In general, a secondary pool's parameters are applied to an incoming query. In the case of RUNTIMEPRIORITY , the following dependencies apply:

  • If the RUNTIMEPRIORITYTHRESHOLD timer was not started when the query was running in the primary pool, the query adopts the secondary resource pools' RUNTIMEPRIORITY when it cascades. This happens either when the RUNTIMEPRIORITYTHRESHOLD is not set for the primary pool or the RUNTIMEPRIORITY is set to HIGH for the primary pool.

  • If the RUNTIMEPRIORITYTHRESHOLD was reached in the primary pool, the query adopts the secondary resource pools' RUNTIMEPRIORITY when it cascades.

  • If the RUNTIMEPRIORITYTHRESHOLD was not reached in the primary pool and the secondary pool has no threshold, the query adopts the new pool's RUNTIMEPRIORITY when it cascades.

  • If the RUNTIMEPRIORITYTHRESHOLD was not reached in the primary pool and the secondary pool has a threshold set.

  • If the primary pool's RUNTIMEPRIORITYTHRESHOLD is greater than or equal to the secondary pool's RUNTIMEPRIORITYTHRESHOLD , the query adopts the secondary pool's RUNTIMEPRIORITY after the query reaches the RUNTIMEPRIORITYTHRESHOLD of the primary pool.

    For example:

    RUNTIMECAP of primary pool = 5 sec
    RUNTIMEPRIORITYTHRESHOLD of primary pool = 8 sec
    RUNTIMTPRIORITYTHRESHOLD of secondary pool = 7 sec
    

    In this case, the query runs for 5 seconds on the primary pool and then cascades to the secondary pool. After another 3 seconds, 8 seconds total, the query adopts the RUNTIMEPRIORITY of the secondary pool.

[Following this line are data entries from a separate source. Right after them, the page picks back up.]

(** X18: No row has an identifier the counter has yet to give, and every
    operation keeps it so: a creation, a status patch, a retry, a deletion
    and a run, each with the run it starts.  So a creation takes an
    identifier no row has, leaves every row there is as it was, and the
    identifier of a deleted task is not given again. *)
Theorem identifiers_are_not_reused (E : Env) (w : World) :
  fresh w ->
  (forall req, fresh (served E (postTask req) w).2)
  /\ (forall req, fresh (served E (patchStatus req) w).2)
  /\ (forall req, fresh (served E (postRetry req) w).2)
  /\ (forall req, fresh (deleteTask req w).2)
  /\ (forall taskId d email, fresh (processTaskWithGemini E taskId d email w).2)
  /\ (forall req i t,
         tasks w !! i = Some t -> tasks (postTask req w).2 !! i = Some t)
  /\ (forall req, next_id w <= next_id (postTask req w).2)
  /\ (forall req creq taskId t,
         q_id req = Some taskId -> tasks w !! taskId = Some t ->
         tasks (postTask creq (deleteTask req w).2).2 !! taskId
         = tasks (deleteTask req w).2 !! taskId).
Proof.
  intros Hw.
  assert (Hpost : forall req, fresh (postTask req w).2
                              /\ next_id w <= next_id (postTask req w).2
                              /\ forall i t, tasks w !! i = Some t ->
                                             tasks (postTask req w).2 !! i = Some t).
  { intros req.
    destruct (postTask_shape req w) as [h [[H _] | (email & task & H & _)]];
      rewrite H; cbn [snd]; [repeat split; auto; lia |].
    split; [apply fresh_setTasks_insert; auto; lia |].
    cbn [tasks next_id setTasks]. split; [lia |].
    intros i t Ht. pose proof (fresh_known _ _ _ Hw Ht).
    rewrite lookup_insert_ne by lia. exact Ht. }
  assert (Hdel : forall req, fresh (deleteTask req w).2
                             /\ next_id (deleteTask req w).2 = next_id w
                             /\ forall i, tasks w !! i = None ->
                                          tasks (deleteTask req w).2 !! i = None).
  { intros req. unfold deleteTask, numbered, findUnique, deleteRow. unfold_M.
    destruct (q_id req) as [i|]; [| repeat split; auto].
    destruct (tasks w !! i) as [t|] eqn:Ht; [| repeat split; auto].
    case_decide; [| repeat split; auto]. rewrite Ht. cbn [snd].
    repeat split.
    - intros j Hj. cbn [tasks next_id setTasks] in *.
      destruct (decide (i = j)) as [-> | Hne];
        [apply lookup_delete_eq | rewrite lookup_delete_ne by exact Hne; apply Hw; lia].
    - cbn [next_id setTasks]. lia.
    - intros j Hj. cbn [tasks setTasks].
      destruct (decide (i = j)) as [-> | Hne];
        [apply lookup_delete_eq | now rewrite lookup_delete_ne]. }
  repeat split.
  - intros req.
    destruct (postTask_shape req w) as [h [[H Hs] | (email & task & H & Hs)]].
    + rewrite (served_quiet _ _ _ _ _ H Hs). exact Hw.
    + rewrite (served_spawning _ _ _ _ _ _ _ _ H Hs).
      apply run_keeps_fresh. apply fresh_setTasks_insert; auto; lia.
  - intros req. unfold served, patchStatus, numbered, findUnique, update. unfold_M.
    destruct (statusNamed (q_status req)); [| exact Hw].
    destruct (q_id req) as [i|]; [| exact Hw].
    destruct (tasks w !! i) as [t|] eqn:Ht; [| exact Hw].
    case_decide; [| exact Hw]. rewrite Ht. cbn [spawned snd].
    apply fresh_setTasks_insert; auto; [| lia].
    pose proof (fresh_known _ _ _ Hw Ht). lia.
  - intros req.
    destruct (postRetry_shape req w) as [h [[H Hs] | (i & t & Ht & H & Hs)]].
    + rewrite (served_quiet _ _ _ _ _ H Hs). exact Hw.
    + rewrite (served_spawning _ _ _ _ _ _ _ _ H Hs).
      apply run_keeps_fresh. apply fresh_setTasks_insert; auto; [| lia].
      pose proof (fresh_known _ _ _ Hw Ht). lia.
  - intros req. apply Hdel.
  - intros taskId d email. now apply run_keeps_fresh.
  - intros req i t. apply Hpost.
  - intros req. apply Hpost.
  - intros req creq taskId t Hi Ht.
    destruct (Hdel req) as (Hf & Hn & _).
    pose proof (fresh_known _ _ _ Hw Ht) as Hlt.
    destruct (postTask_shape creq (deleteTask req w).2)
      as [h [[H _] | (email & task & H & _)]]; rewrite H; cbn [snd]; [reflexivity |].
    cbn [tasks setTasks]. rewrite Hn. now rewrite lookup_insert_ne by lia.
Qed.

Lemma oneTask_fresh : fresh oneTask.
Proof.
  intros i Hi. cbn [tasks next_id oneTask] in *.
  apply lookup_singleton_ne. lia.
Qed.

Lemma identifiers_are_not_reused_witness :
  fresh oneTask
  /\ fresh (served refusingEnv
              (postTask {| c_email := Some "ann@example.org";
                           c_task := Some (JStr "feed the cat"); c_userId := None |})
              oneTask).2.
Proof.
  split; [exact oneTask_fresh |].
  apply (identifiers_are_not_reused refusingEnv oneTask oneTask_fresh).
Defined.

(** ** The retrying client *)

Lemma repeat_snoc_pred {A : Type} (x : A) (l : list A) (n : nat) :
  (1 <= n)%nat -> ((l ++ [x]) ++ repeat x (n - 1) = l ++ repeat x n)%list.
Proof.
  intros Hn. destruct n as [|n]; [lia |].
  rewrite <- app_assoc. cbn [repeat Nat.sub app]. now rewrite Nat.sub_0_r.
Qed.

(** The loop with [remaining] turns to go, of which there are at least
    one and at most [retries]: it makes [n] calls, the first [n - 1]
    answered with 503 and each followed by one wait, and ends with the
    answer of the last. *)
Lemma attempts_trace (E : Env) (d m : string) (retries : nat) (delay : Z)
    (remaining : nat) :
  (S remaining <= retries)%nat ->
  forall w,
    let r := attempts E d m retries delay (S remaining) w in
    exists n,
      (1 <= n <= S remaining)%nat
      /\ geminiCalls r.2 = (geminiCalls w + n)%nat
      /\ sleeps r.2 = (sleeps w ++ repeat delay (n - 1))%list
      /\ tasks r.2 = tasks w
      /\ requests r.2 = requests w
      /\ (forall k, (k < n - 1)%nat ->
                    exists e, gemini E (geminiCalls w + k) m (promptFor d) = inl e
                              /\ statusOf e = Some 503)
      /\ match r.1 with
         | inr (Some text) =>
             gemini E (geminiCalls w + (n - 1)) m (promptFor d) = inr text
         | inr None => False
         | inl error =>
             exists e, error = FailedToCallGemini e
                       /\ gemini E (geminiCalls w + (n - 1)) m (promptFor d) = inl e
                       /\ (statusOf e = Some 503 -> n = S remaining)
         end.
Proof.
  induction remaining as [|remaining IH]; intros Hr w r; subst r;
    rewrite attempts_step;
    destruct (gemini E (geminiCalls w) m (promptFor d)) as [e|text] eqn:Hg.
  - rewrite decide_False by lia. exists 1%nat. cbn [fst snd geminiCalls sleeps tasks
      requests afterCall Nat.sub repeat]. rewrite Nat.add_0_r, app_nil_r.
    repeat split; try lia. eexists; repeat split; eauto.
  - exists 1%nat. cbn [fst snd geminiCalls sleeps tasks requests afterCall
                         Nat.sub repeat]. rewrite Nat.add_0_r, app_nil_r.
    repeat split; try lia. exact Hg.
  - case_decide as Hd.
    + destruct Hd as [Hs _].
      destruct (IH ltac:(lia) (afterSleep delay (afterCall w)))
        as (n & Hn & Hc & Hsl & Ht & Hq & Hk & Hres).
      cbn zeta in *. exists (S n).
      cbn [geminiCalls sleeps tasks requests afterCall afterSleep] in *.
      rewrite Hc, Hsl, Ht, Hq.
      repeat split; try lia.
      * cbn [Nat.sub]. rewrite Nat.sub_0_r. now apply repeat_snoc_pred.
      * intros k Hlt. destruct k as [|k].
        -- rewrite Nat.add_0_r. eauto.
        -- destruct (Hk k ltac:(lia)) as (e' & He' & Hs').
           exists e'. split; [| exact Hs'].
           now replace (geminiCalls w + S k)%nat with (S (geminiCalls w) + k)%nat by lia.
      * replace (geminiCalls w + (S n - 1))%nat
          with (S (geminiCalls w) + (n - 1))%nat by lia.
        destruct (attempts E d m retries delay (S remaining)
                    (afterSleep delay (afterCall w))).1 as [err | [text|]];
          [| exact Hres | exact Hres].
        destruct Hres as (e' & -> & He' & Hlast).
        exists e'. repeat split; auto; intros H503; now rewrite (Hlast H503).
    + exists 1%nat. cbn [fst snd geminiCalls sleeps tasks requests afterCall
                           Nat.sub repeat]. rewrite Nat.add_0_r, app_nil_r.
      repeat split; try lia. exists e. repeat split; auto.
      intros H503. elim Hd. split; [exact H503 | lia].
  - exists 1%nat. cbn [fst snd geminiCalls sleeps tasks requests afterCall
                         Nat.sub repeat]. rewrite Nat.add_0_r, app_nil_r.
    repeat split; try lia. exact Hg.
Qed.
(** X19. [GSfreeze] with one of the three modes, the constants being
    distinct and a renderer being in [s_gs]: [FREEZE_SAVE] makes one call
    of [Freeze] with [sizeonly] false, [FREEZE_SIZE] one with [sizeonly]
    true, [FREEZE_LOAD] one call of [Defrost]; the code and the buffer
    returned are the method's, and the renderer is as the method left it.
    With no renderer each of the three is undefined. *)
Theorem GSfreeze_dispatch
  (FREEZE_LOAD FREEZE_SAVE FREEZE_SIZE : Z)
  (Freeze : GSRenderer -> GSFreezeData -> bool -> Z * GSFreezeData * GSRenderer)
  (Defrost : GSRenderer -> GSFreezeData -> Z * GSFreezeData * GSRenderer)
  (data : GSFreezeData) (w : World) :
  FREEZE_SAVE <> FREEZE_SIZE ->
  FREEZE_SAVE <> FREEZE_LOAD ->
  FREEZE_SIZE <> FREEZE_LOAD ->
  let run := GSfreeze FREEZE_LOAD FREEZE_SAVE FREEZE_SIZE Freeze Defrost in
  let done (r : GSRenderer) (e : Event)
           (res : Z * GSFreezeData * GSRenderer) :=
    Some ((fst (fst res), snd (fst res)),
          mkWorld (host w) (theApp w) (is_d3d w) (Some (snd res))
            (m_current_renderer_type w) (stored_toggle_state w) (next_id w)
            (calls w ++ [e])) in
  match s_gs w with
  | Some r =>
      run FREEZE_SAVE data w
        = done r (EvFreeze (rnd_id r) false) (Freeze r data false) /\
      run FREEZE_SIZE data w
        = done r (EvFreeze (rnd_id r) true) (Freeze r data true) /\
      run FREEZE_LOAD data w
        = done r (EvDefrost (rnd_id r)) (Defrost r data)
  | None =>
      run FREEZE_SAVE data w = None /\
      run FREEZE_SIZE data w = None /\
      run FREEZE_LOAD data w = None
  end.
Proof.
  intros H1 H2 H3. cbv zeta. unfold GSfreeze.
  rewrite !Z.eqb_refl.
  destruct (Z.eqb_spec FREEZE_SIZE FREEZE_SAVE) as [?|_]; [congruence|].
  destruct (Z.eqb_spec FREEZE_LOAD FREEZE_SAVE) as [?|_]; [congruence|].
  destruct (Z.eqb_spec FREEZE_LOAD FREEZE_SIZE) as [?|_]; [congruence|].
  unfold call_Freeze, call_Defrost, via_s_gs, bind, gets, emit, modify, ret.
  destruct (s_gs w) as [r|]; [|repeat split].
  cbn [calls set_calls].
  destruct (Freeze r data false) as [[c1 d1] r1],
    (Freeze r data true) as [[c2 d2] r2],
    (Defrost r data) as [[c3 d3] r3].
  repeat split.
Qed.

Lemma GSfreeze_dispatch_witness :
  GSfreeze 0 1 2 (fun r d so => (if so then 0 else 7, d, r))
    (fun r d => (0, d, r)) 1 (mkFreezeData 4 [1; 2; 3; 4]) opened_hw
  = Some ((7, mkFreezeData 4 [1; 2; 3; 4]),
          mkWorld (host opened_hw) (theApp opened_hw) (is_d3d opened_hw)
            (Some opened_hw_renderer)
            (m_current_renderer_type opened_hw)
            (stored_toggle_state opened_hw) (next_id opened_hw)
            (calls opened_hw ++ [EvFreeze 1%nat false])).
Proof.
  exact (proj1 (GSfreeze_dispatch 0 1 2
                  (fun r d so => (if so then 0 else 7, d, r))
                  (fun r d => (0, d, r))
                  (mkFreezeData 4 [1; 2; 3; 4]) opened_hw
                  ltac:(discriminate) ltac:(discriminate)
                  ltac:(discriminate))).
Defined.

(** Lane-wise AND of two vectors. *)
Definition lanes_and (a b : list Z) : list Z :=
  map (fun xy => Z.land (fst xy) (snd xy)) (combine a b).

Definition lanes_eqb (a b : list Z) : bool :=
  (List.length a =? List.length b)%nat
  && forallb (fun xy => fst xy =? snd xy) (combine a b).

Lemma lanes_eqb_eq (a b : list Z) : lanes_eqb a b = true -> a = b.
Proof.
  unfold lanes_eqb. rewrite andb_true_iff, Nat.eqb_eq. intros [Hl Hall].
  revert b Hl Hall. induction a as [|x a IH]; intros [|y b] Hl Hall;
    try discriminate; [reflexivity|].
  cbn in Hl, Hall. apply andb_prop in Hall. destruct Hall as [Hxy Hall].
  apply Z.eqb_eq in Hxy. subst y. f_equal. apply IH; [lia|assumption].
Qed.

(** The masks of a table nest: the AND of entries [n] and [m] of the [xff]
    table is its entry [min n m], and the [x0f] entry [n] is the [xff]
    entry [n] cut down by the full [x0f] entry. *)
Definition masks_nest {A : Type} (U32 : A -> list Z) (zero : A) (W : nat)
  (xff x0f : list A) : bool :=
  forallb (fun n =>
    lanes_eqb (U32 (nth n x0f zero))
              (lanes_and (U32 (nth n xff zero)) (U32 (nth W x0f zero)))
    && forallb (fun m =>
         lanes_eqb (lanes_and (U32 (nth n xff zero)) (U32 (nth m xff zero)))
                   (U32 (nth (Nat.min n m) xff zero)))
       (seq 0 (S W)))
    (seq 0 (S W)).

Lemma masks_nest_spec {A : Type} (U32 : A -> list Z) (zero : A) (W : nat)
  (xff x0f : list A) :
  masks_nest U32 zero W xff x0f = true ->
  forall n m, (n <= W)%nat -> (m <= W)%nat ->
    U32 (nth n x0f zero)
      = lanes_and (U32 (nth n xff zero)) (U32 (nth W x0f zero)) /\
    lanes_and (U32 (nth n xff zero)) (U32 (nth m xff zero))
      = U32 (nth (Nat.min n m) xff zero).
Proof.
  intros H n m Hn Hm. unfold masks_nest in H.
  rewrite forallb_forall in H. specialize (H n).
  rewrite in_seq in H. specialize (H ltac:(lia)).
  apply andb_prop in H. destruct H as [H1 H2].
  split; [now apply lanes_eqb_eq|].
  rewrite forallb_forall in H2. specialize (H2 m).
  rewrite in_seq in H2. apply lanes_eqb_eq, H2. lia.
Qed.

(** X20. After [InitVectors] the lane masks nest, in both widths: for
    [n], [m] up to the width, [m_xff[n] & m_xff[m]] is
    [m_xff[min(n, m)]], and [m_x0f[n]] is [m_xff[n] & m_x0f[W]]. *)
Theorem InitVectors_masks_nest :
  (forall (s : GSVector4i.tables) (n m : nat),
      (n <= 16)%nat -> (m <= 16)%nat ->
      let t := GSVector4i.InitVectors s in
      GSVector4i.U32 (GSVector4i.m_x0f t n)
        = lanes_and (GSVector4i.U32 (GSVector4i.m_xff t n))
                    (GSVector4i.U32 (GSVector4i.m_x0f t 16)) /\
      lanes_and (GSVector4i.U32 (GSVector4i.m_xff t n))
                (GSVector4i.U32 (GSVector4i.m_xff t m))
        = GSVector4i.U32 (GSVector4i.m_xff t (Nat.min n m))) /\
  (forall (s : GSVector8i.tables) (n m : nat),
      (n <= 32)%nat -> (m <= 32)%nat ->
      let t := GSVector8i.InitVectors s in
      GSVector8i.U32 (GSVector8i.m_x0f t n)
        = lanes_and (GSVector8i.U32 (GSVector8i.m_xff t n))
                    (GSVector8i.U32 (GSVector8i.m_x0f t 32)) /\
      lanes_and (GSVector8i.U32 (GSVector8i.m_xff t n))
                (GSVector8i.U32 (GSVector8i.m_xff t m))
        = GSVector8i.U32 (GSVector8i.m_xff t (Nat.min n m))).
Proof.
  split.
  - intros s n m Hn Hm. cbv zeta.
    cbn [GSVector4i.InitVectors GSVector4i.m_xff GSVector4i.m_x0f].
    rewrite !copy_table_spec by (cbn; lia).
    apply (masks_nest_spec GSVector4i.U32 GSVector4i.zero 16);
      [vm_compute; reflexivity|assumption|assumption].
  - intros s n m Hn Hm. cbv zeta.
    cbn [GSVector8i.InitVectors GSVector8i.m_xff GSVector8i.m_x0f].
    rewrite !copy_table_spec by (cbn; lia).
    apply (masks_nest_spec GSVector8i.U32 GSVector8i.zero 32);
      [vm_compute; reflexivity|assumption|assumption].
Qed.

  • If the primary pool's RUNTIMEPRIORITYTHRESHOLD is less than the secondary pool's RUNTIMEPRIORITYTHRESHOLD, the query adopts the secondary pool's RUNTIMEPRIORITY after the query reaches the RUNTIMEPRIORITYTHRESHOLD of the secondary pool.

    In this case, the query runs for 5 seconds on the primary pool and then cascades to the secondary pool. After another 7 seconds, 12 seconds total, the query adopts the RUNTIMEPRIORITY of the secondary pool:

    RUNTIMECAP of primary pool = 5 sec
    RUNTIMEPRIORITYTHRESHOLD of primary pool = 8 sec
    RUNTIMTPRIORITYTHRESHOLD of secondary pool = 12 se
    

CASCADE errors

A query that cascades to a secondary resource pool typically returns with an error in the following cases:

  • The resource pool cannot acquire the memory it needs to finish processing the query.

  • The secondary resource pool parameter MAXCONCURRENCYis set to 1 and it is already processing another query.